# Clown loach and cherry shrimp?



## Vietguy357

Has anyone kept clown loaches and cherry shrimp together? cause I have a cherry shrimp colony and would like to put some in my main tank. theres plenty of hiding place and soon there will be a large java moss and dwarf hairgrass blanket in there.


----------



## JohnPaul

Adults may survive, if there are truly tons of hiding places. But I'm doubtful any babies would. And quite frankly, even with adults, the only way they will survive is by hiding 99% of the time, so you might not get a whole lot of enjoyment out of them even if you do put them in the tank. If you are used to seeing how active the RCS are in your shrimp-only tank and think they are going to be that way in a tank full of predators (i.e. fish), I suspect you are going to be pretty disappointed.


----------



## tha0ster

i wouldn't do it...from experience clown loaches love to eat snails and ghost shrimp...since cherries aren't that different from ghost shrimp i'm sure your loaches would love to eat them too...


----------



## Vietguy357

that really sucks. I would love to have them in my main tank. What kind of fish would be a good tank mates for my cherries?


----------



## loj04

I would suggest this thread:

http://www.plantedtank.net/forums/s...26328-shrimp-safe-list-there-list-shrimp.html

About 9 pages of people's experiences with fish and shrimp....


----------



## JohnPaul

Vietguy357 said:


> that really sucks. I would love to have them in my main tank. What kind of fish would be a good tank mates for my cherries?


Short answer: none.

Slightly longer answer: probably can do ottos.

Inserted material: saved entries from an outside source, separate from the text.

(* ===== verification/Headers.v ===== *)
(** * The header table (headers.c, gc_hdrs.h)

    Block headers are found through a two-level tree: the top level is a hash
    table of bottom-level index blocks, each covering 1024 consecutive heap
    blocks.  The model keeps the source's pointer structure: a store of index
    blocks with their hash, ascending and descending links, a store of headers
    with the free-header list, and the shared header cache. *)

From Stdlib Require Import ZArith Lia.
From stdpp Require Import base gmap list sorting.
From S2P Require Import Prelude Scratch Hblk.

Module Headers.
Import Scratch.

Definition LOG_BOTTOM_SZ : Z := 10.
Definition BOTTOM_SZ : Z := Z.shiftl 1 LOG_BOTTOM_SZ.
Definition LOG_TOP_SZ : Z := 11.
Definition TOP_SZ : Z := Z.shiftl 1 LOG_TOP_SZ.
Definition MAX_JUMP : Z := HBLKSIZE - 1.
Definition HDR_CACHE_SIZE : Z := 64.
Definition TL_HASH (hi : Z) : Z := Z.land hi (TOP_SZ - 1).
Definition GC_WORD_MAX : Z := 2 ^ 64 - 1.
Definition sizeof_bottom_index : Z := 8 * BOTTOM_SZ + 32.
Definition sizeof_hdr : Z := 104.

(** [struct bi]: the slots hold 0, a forwarding count, or a header pointer. *)
Record bottom_index := BottomIndex {
  bi_index : gmap Z Z;
  asc_link : Z;
  desc_link : Z;
  key : Z;
  hash_link : Z
}.

Definition zero_bi : bottom_index := BottomIndex ∅ 0 0 0 0.

Record hdr_state := HdrState {
  hs_scratch : scratch_state;
  bis : gmap Z bottom_index;
  GC_top_index : gmap Z Z;      (* absent slots hold [GC_all_nils] *)
  GC_all_nils : Z;
  GC_all_bottom_indices : Z;
  GC_all_bottom_indices_end : Z;
  hdrs : gmap Z hdr;
  GC_hdr_free_list : Z;
  GC_hdr_cache : gmap Z (Z * Z); (* block_addr, hce_hdr; absent is zeroed *)
  GC_gc_no : Z
}.

Definition set_hs_scratch v st := HdrState v (bis st) (GC_top_index st) (GC_all_nils st)
  (GC_all_bottom_indices st) (GC_all_bottom_indices_end st) (hdrs st) (GC_hdr_free_list st)
  (GC_hdr_cache st) (GC_gc_no st).
Definition set_bis v st := HdrState (hs_scratch st) v (GC_top_index st) (GC_all_nils st)
  (GC_all_bottom_indices st) (GC_all_bottom_indices_end st) (hdrs st) (GC_hdr_free_list st)
  (GC_hdr_cache st) (GC_gc_no st).
Definition set_top_index v st := HdrState (hs_scratch st) (bis st) v (GC_all_nils st)
  (GC_all_bottom_indices st) (GC_all_bottom_indices_end st) (hdrs st) (GC_hdr_free_list st)
  (GC_hdr_cache st) (GC_gc_no st).
Definition set_all_nils v st := HdrState (hs_scratch st) (bis st) (GC_top_index st) v
  (GC_all_bottom_indices st) (GC_all_bottom_indices_end st) (hdrs st) (GC_hdr_free_list st)
  (GC_hdr_cache st) (GC_gc_no st).
Definition set_bottom_indices v w st := HdrState (hs_scratch st) (bis st) (GC_top_index st)
  (GC_all_nils st) v w (hdrs st) (GC_hdr_free_list st) (GC_hdr_cache st) (GC_gc_no st).
Definition set_hdrs v st := HdrState (hs_scratch st) (bis st) (GC_top_index st)
  (GC_all_nils st) (GC_all_bottom_indices st) (GC_all_bottom_indices_end st) v
  (GC_hdr_free_list st) (GC_hdr_cache st) (GC_gc_no st).
Definition set_hdr_free_list v st := HdrState (hs_scratch st) (bis st) (GC_top_index st)
  (GC_all_nils st) (GC_all_bottom_indices st) (GC_all_bottom_indices_end st) (hdrs st) v
  (GC_hdr_cache st) (GC_gc_no st).
Definition set_hdr_cache v st := HdrState (hs_scratch st) (bis st) (GC_top_index st)
  (GC_all_nils st) (GC_all_bottom_indices st) (GC_all_bottom_indices_end st) (hdrs st)
  (GC_hdr_free_list st) v (GC_gc_no st).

People have claimed that various fish are safe, but I'd be very wary. Even in that thread that is linked, well, several people claim guppies are safe with shrimp. Now they may have had strange guppies, I don't know, but in the wild one of the components that make up the guppies' natural diet are...(drum roll)...baby freshwater shrimp!

The other factor is that when shrimp are in a tank with fish (predators), their behavior will be different than when they are in a tank free of predators. They are much more active & enjoyable in a tank by themselves.


----------



## mgamer20o0

if you have the colony going moving some over from time to time wont hurt anything. if they become lunch just move some more over when your colony grows too large.


----------



## dustinsfishtanks

I have always found that Neons and cories always get along well with cherry shrimp. I wouldn't attempt clown loaches, they just hang around the bottom where the cherry shrimp would be.

The good part is that they reproduce so easily that you can just keep another colony rolling....

Dustin
www.fishtanktv.com


----------



## tusktek

They'll be dinner for the clowns for sure. I'd feed mine ghost shrimp every so often. The ones that weren't snatched up by my congos were cleaned up by the clowns.


----------